§ **WHAT THE TASK REQUIRES**: From the entries below, retype only the lines from the one with "terminated with a" through the one with "Definition targeted (m", exactly as written.

§ **PROVIDED RECORDS**:
========================================================================
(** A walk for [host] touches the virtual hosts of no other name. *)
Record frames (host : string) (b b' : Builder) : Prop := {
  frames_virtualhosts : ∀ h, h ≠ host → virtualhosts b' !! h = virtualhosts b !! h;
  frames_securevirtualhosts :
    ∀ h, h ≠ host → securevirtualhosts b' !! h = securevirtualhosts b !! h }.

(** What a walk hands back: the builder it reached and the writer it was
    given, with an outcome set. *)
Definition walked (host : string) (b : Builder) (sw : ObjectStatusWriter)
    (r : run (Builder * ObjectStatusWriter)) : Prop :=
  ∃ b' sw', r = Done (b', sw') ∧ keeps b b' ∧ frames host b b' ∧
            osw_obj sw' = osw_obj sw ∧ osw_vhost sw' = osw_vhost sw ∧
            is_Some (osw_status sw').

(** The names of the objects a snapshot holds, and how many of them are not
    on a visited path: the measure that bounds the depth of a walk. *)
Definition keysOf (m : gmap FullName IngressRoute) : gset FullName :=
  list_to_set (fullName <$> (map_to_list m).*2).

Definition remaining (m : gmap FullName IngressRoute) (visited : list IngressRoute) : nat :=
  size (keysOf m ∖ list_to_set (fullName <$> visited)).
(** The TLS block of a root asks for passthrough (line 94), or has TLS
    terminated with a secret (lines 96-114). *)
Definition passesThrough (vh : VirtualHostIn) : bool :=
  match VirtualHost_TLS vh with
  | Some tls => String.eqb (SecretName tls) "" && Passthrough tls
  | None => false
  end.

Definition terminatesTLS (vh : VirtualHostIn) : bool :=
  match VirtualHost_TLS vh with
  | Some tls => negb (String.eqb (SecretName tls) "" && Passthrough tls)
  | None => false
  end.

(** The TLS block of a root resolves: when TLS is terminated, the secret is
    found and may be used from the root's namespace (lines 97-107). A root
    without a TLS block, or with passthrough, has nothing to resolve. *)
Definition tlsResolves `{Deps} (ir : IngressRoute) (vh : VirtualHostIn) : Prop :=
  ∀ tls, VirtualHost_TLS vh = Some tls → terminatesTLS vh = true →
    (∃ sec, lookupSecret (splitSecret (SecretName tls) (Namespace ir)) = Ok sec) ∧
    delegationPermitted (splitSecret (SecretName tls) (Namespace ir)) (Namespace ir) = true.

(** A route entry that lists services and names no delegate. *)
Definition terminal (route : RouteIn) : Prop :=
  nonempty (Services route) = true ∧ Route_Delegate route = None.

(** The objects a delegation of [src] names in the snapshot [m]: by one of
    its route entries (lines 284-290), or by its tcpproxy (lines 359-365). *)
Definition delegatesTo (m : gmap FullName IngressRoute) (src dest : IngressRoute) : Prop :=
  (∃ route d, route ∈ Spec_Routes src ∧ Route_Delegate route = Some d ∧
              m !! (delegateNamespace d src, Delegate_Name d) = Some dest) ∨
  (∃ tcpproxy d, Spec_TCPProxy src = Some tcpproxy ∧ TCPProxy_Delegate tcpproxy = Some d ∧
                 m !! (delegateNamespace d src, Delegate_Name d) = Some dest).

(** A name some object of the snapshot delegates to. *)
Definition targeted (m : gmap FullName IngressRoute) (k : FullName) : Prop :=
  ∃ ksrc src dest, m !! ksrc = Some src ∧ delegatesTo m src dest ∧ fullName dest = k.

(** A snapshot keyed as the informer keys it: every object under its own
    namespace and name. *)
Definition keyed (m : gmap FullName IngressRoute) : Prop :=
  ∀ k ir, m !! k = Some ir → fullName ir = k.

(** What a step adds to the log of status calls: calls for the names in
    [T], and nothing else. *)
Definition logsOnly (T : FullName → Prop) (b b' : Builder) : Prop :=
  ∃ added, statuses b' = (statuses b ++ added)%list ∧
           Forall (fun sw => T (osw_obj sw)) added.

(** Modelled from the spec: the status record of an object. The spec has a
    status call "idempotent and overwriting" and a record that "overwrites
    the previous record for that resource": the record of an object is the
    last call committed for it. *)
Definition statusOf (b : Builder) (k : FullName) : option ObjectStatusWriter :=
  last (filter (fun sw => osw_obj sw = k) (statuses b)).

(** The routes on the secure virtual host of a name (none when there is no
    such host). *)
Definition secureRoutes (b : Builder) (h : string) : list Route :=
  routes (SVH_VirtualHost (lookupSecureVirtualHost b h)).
========================================================================
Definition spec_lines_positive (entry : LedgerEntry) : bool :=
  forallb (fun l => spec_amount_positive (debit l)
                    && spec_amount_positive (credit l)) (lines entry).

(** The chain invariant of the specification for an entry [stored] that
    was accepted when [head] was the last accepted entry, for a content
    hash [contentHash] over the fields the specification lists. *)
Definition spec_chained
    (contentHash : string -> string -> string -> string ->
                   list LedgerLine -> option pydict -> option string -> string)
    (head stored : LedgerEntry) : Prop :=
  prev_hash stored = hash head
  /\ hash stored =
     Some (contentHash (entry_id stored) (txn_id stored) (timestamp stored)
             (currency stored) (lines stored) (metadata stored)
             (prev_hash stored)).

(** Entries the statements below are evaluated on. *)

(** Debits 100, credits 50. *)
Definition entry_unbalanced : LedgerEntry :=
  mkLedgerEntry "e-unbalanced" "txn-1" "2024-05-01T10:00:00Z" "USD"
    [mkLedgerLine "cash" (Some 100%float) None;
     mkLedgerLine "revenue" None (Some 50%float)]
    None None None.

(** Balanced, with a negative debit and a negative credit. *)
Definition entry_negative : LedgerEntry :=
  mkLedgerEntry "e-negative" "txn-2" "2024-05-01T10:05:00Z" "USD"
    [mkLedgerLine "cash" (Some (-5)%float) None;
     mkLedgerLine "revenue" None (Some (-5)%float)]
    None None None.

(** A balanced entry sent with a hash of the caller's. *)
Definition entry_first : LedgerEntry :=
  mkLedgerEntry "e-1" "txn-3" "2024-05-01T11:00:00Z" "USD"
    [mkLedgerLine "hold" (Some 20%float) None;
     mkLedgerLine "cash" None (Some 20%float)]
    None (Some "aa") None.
========================================================================
§ **ANSWER SECTION**:
    terminated with a secret (lines 96-114). *)
Definition passesThrough (vh : VirtualHostIn) : bool :=
  match VirtualHost_TLS vh with
  | Some tls => String.eqb (SecretName tls) "" && Passthrough tls
  | None => false
  end.

Definition terminatesTLS (vh : VirtualHostIn) : bool :=
  match VirtualHost_TLS vh with
  | Some tls => negb (String.eqb (SecretName tls) "" && Passthrough tls)
  | None => false
  end.

(** The TLS block of a root resolves: when TLS is terminated, the secret is
    found and may be used from the root's namespace (lines 97-107). A root
    without a TLS block, or with passthrough, has nothing to resolve. *)
Definition tlsResolves `{Deps} (ir : IngressRoute) (vh : VirtualHostIn) : Prop :=
  ∀ tls, VirtualHost_TLS vh = Some tls → terminatesTLS vh = true →
    (∃ sec, lookupSecret (splitSecret (SecretName tls) (Namespace ir)) = Ok sec) ∧
    delegationPermitted (splitSecret (SecretName tls) (Namespace ir)) (Namespace ir) = true.

(** A route entry that lists services and names no delegate. *)
Definition terminal (route : RouteIn) : Prop :=
  nonempty (Services route) = true ∧ Route_Delegate route = None.

(** The objects a delegation of [src] names in the snapshot [m]: by one of
    its route entries (lines 284-290), or by its tcpproxy (lines 359-365). *)
Definition delegatesTo (m : gmap FullName IngressRoute) (src dest : IngressRoute) : Prop :=
  (∃ route d, route ∈ Spec_Routes src ∧ Route_Delegate route = Some d ∧
              m !! (delegateNamespace d src, Delegate_Name d) = Some dest) ∨
  (∃ tcpproxy d, Spec_TCPProxy src = Some tcpproxy ∧ TCPProxy_Delegate tcpproxy = Some d ∧
                 m !! (delegateNamespace d src, Delegate_Name d) = Some dest).

(** A name some object of the snapshot delegates to. *)
Definition targeted (m : gmap FullName IngressRoute) (k : FullName) : Prop :=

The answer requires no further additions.